Assignment: What is the number of lines in the data below that contain "unit"? Answer with that number and no other words.

Exercise data:
Lemma text_below x y : below_b (B_Text x) (B_Text y) = true ↔ String.le x y ∧ x ≠ y.
Proof.
  unfold below_b, partial_cmp. rewrite <-text_compare_lt.
  by destruct (String.compare x y).
Qed.

Lemma int_below x y : below_b (B_Int x) (B_Int y) = (x <? y).
Proof. unfold below_b, partial_cmp, Z.ltb. by destruct (x ?= y). Qed.

Lemma float_below x y :
  ordered x → ordered y → below_b (B_Float x) (B_Float y) = (place x <? place y).
Proof.
  intros Hx Hy. unfold below_b, partial_cmp, Z.ltb. rewrite compare_place by done.
  by destruct (place x ?= place y).
Qed.

(** [a <= b], and the laws of a total preorder on the bounds of one column. *)
Lemma below_total k a b :
  of_kind k a → of_kind k b → below_b a b = true ∨ below_b b a = true ∨ same a b.
Proof.
  destruct k, a as [x|x|x], b as [y|y|y]; try done; intros Ha Hb.
  - rewrite !int_below. unfold same, partial_cmp. destruct (Z.compare_spec x y) as [->| |]; auto.
    + left. lia.
    + right. left. lia.
  - rewrite !float_below by done. unfold same, partial_cmp. rewrite compare_place by done.
    destruct (Z.compare_spec (place x) (place y)); auto.
    + left. lia.
    + right. left. lia.
  - rewrite !text_below. unfold same, partial_cmp.
    destruct (decide (x = y)) as [->|Hne].
    + right. right. by rewrite text_compare_refl.
    + destruct (String.le_total x y); [left|right; left]; naive_solver.
Qed.

Lemma below_trans k a b c :
  of_kind k a → of_kind k b → of_kind k c →
  below_b a b = true → below_b c b = false → below_b a c = true.
Proof.
  destruct k, a as [x|x|x], b as [y|y|y], c as [z|z|z]; try done; intros Ha Hb Hc.
  - rewrite !int_below. lia.
  - rewrite !float_below by done. lia.
  - rewrite !text_below. intros [H1 H2] H3%not_true_iff_false. rewrite text_below in H3.
    assert (H4 : String.le y z).
    { destruct (decide (z = y)) as [->|]; [done|].
      destruct (String.le_total y z); [done|]. exfalso. apply H3. by split. }
    split; [by etrans|]. intros ->. apply H2. by apply (anti_symm String.le).
Qed.

Lemma below_trans_r k a b c :
  of_kind k a → of_kind k b → of_kind k c →
  below_b b a = false → below_b b c = true → below_b a c = true.
Proof.
  destruct k, a as [x|x|x], b as [y|y|y], c as [z|z|z]; try done; intros Ha Hb Hc.
  - rewrite !int_below. lia.
  - rewrite !float_below by done. lia.
  - rewrite !text_below. intros H3%not_true_iff_false [H1 H2]. rewrite text_below in H3.
    assert (H4 : String.le x y).
    { destruct (decide (x = y)) as [->|]; [done|].
      destruct (String.le_total x y); [done|]. exfalso. apply H3. by split. }
    split; [by etrans|]. intros ->. apply H2. by apply (anti_symm String.le).
Qed.

Lemma same_below k a b c :
  of_kind k a → of_kind k b → of_kind k c → same a b → below_b c a = below_b c b.
Proof.
  destruct k, a as [x|x|x], b as [y|y|y], c as [z|z|z]; try done; intros Ha Hb Hc; unfold same.
  - simpl. intros [= ->%Z.compare_eq]. done.
  - simpl. rewrite compare_place by done. intros [= E%Z.compare_eq]. rewrite !float_below by done.
    by rewrite E.
  - simpl. intros [= ->%String.compare_eq_iff]. done.
Qed.

Lemma below_irrefl k a : of_kind k a → below_b a a = false.
Proof.
  destruct k, a as [x|x|x]; try done; intros H.
  - rewrite int_below. lia.
  - rewrite float_below by done. lia.
  - apply not_true_iff_false. rewrite text_below. tauto.
Qed.

Lemma below_asym k a b :
  of_kind k a → of_kind k b → below_b a b = true → below_b b a = false.
Proof.
  destruct k, a as [x|x|x], b as [y|y|y]; try done; intros Ha Hb.
  - rewrite !int_below. lia.
  - rewrite !float_below by done. lia.
  - rewrite text_below. intros [H1 H2]. apply not_true_iff_false. rewrite text_below.
    intros [H3 _]. apply H2. by apply (anti_symm String.le).
Qed.

(** ** What a range excludes *)

(** The values a file reporting [mn] and [mx] may hold: a truncated text maximum stands for
    everything it begins. *)
Definition covers (mn mx v : Bound) : Prop :=
  below_b v mn = false ∧
  (below_b mx v = false ∨ ∃ a x, mx = B_Text a ∧ v = B_Text x ∧ starts_with x a = true).

(** How the statistics a writer recorded relate to a value of the column.  A timestamp's may
    have been truncated to the millisecond; a DECIMAL's are doubles its slack reaches. *)
Definition stands_for (slack : option Slack) (mn mx v : Bound) : Prop :=
  match slack with
  | None => covers mn mx v
  | Some (Decimal unit) => covers (below (Decimal unit) mn) (above (Decimal unit) mx) v
  | Some Millisecond =>
      ∃ lo hi x greatest, mn = B_Int lo ∧ mx = B_Int hi ∧ v = B_Int x ∧
        lo ≤ x ≤ greatest ∧ in_i64 greatest ∧ (hi = greatest ∨ hi = greatest - greatest mod 1000)
  end.

Definition loosen_min (slack : option Slack) (b : Bound) : Bound :=
  match slack with Some s => below s b | None => b end.
Definition loosen_max (slack : option Slack) (b : Bound) : Bound :=
  match slack with Some s => above s b | None => b end.

Lemma loosened_min slack c : cs_min (loosened slack c) = loosen_min slack <$> cs_min c.
Proof. destruct slack; [done|]. by destruct c as [[] ?]. Qed.
Lemma loosened_max slack c : cs_max (loosened slack c) = loosen_max slack <$> cs_max c.
Proof. destruct slack; [done|]. by destruct c as [? []]. Qed.

Lemma loosened_covers slack mn mx v :
  stands_for slack mn mx v → covers (loosen_min slack mn) (loosen_max slack mx) v.
Proof.
  destruct slack as [[unit|]|]; [done| |done].
  intros (lo & hi & x & g & -> & -> & -> & [H1 H2] & Hg & Hhi). split; [simpl; rewrite int_below; lia|].
  left. simpl. unfold TRUNCATED_MICROS, i64_sat_add. unfold in_i64 in Hg.
  pose proof (Z.mod_pos_bound g 1000 ltac:(lia)). pose proof (Z.div_mod g 1000 ltac:(lia)).
  destruct (Z.eqb_spec (hi mod 1000) 0) as [E|E]; rewrite int_below; [lia|].
  destruct Hhi as [->| ->]; [lia|]. exfalso. apply E.
  replace (g - g mod 1000) with ((g / 1000) * 1000) by lia. apply Z.mod_mul. lia.
Qed.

Expected answer: 2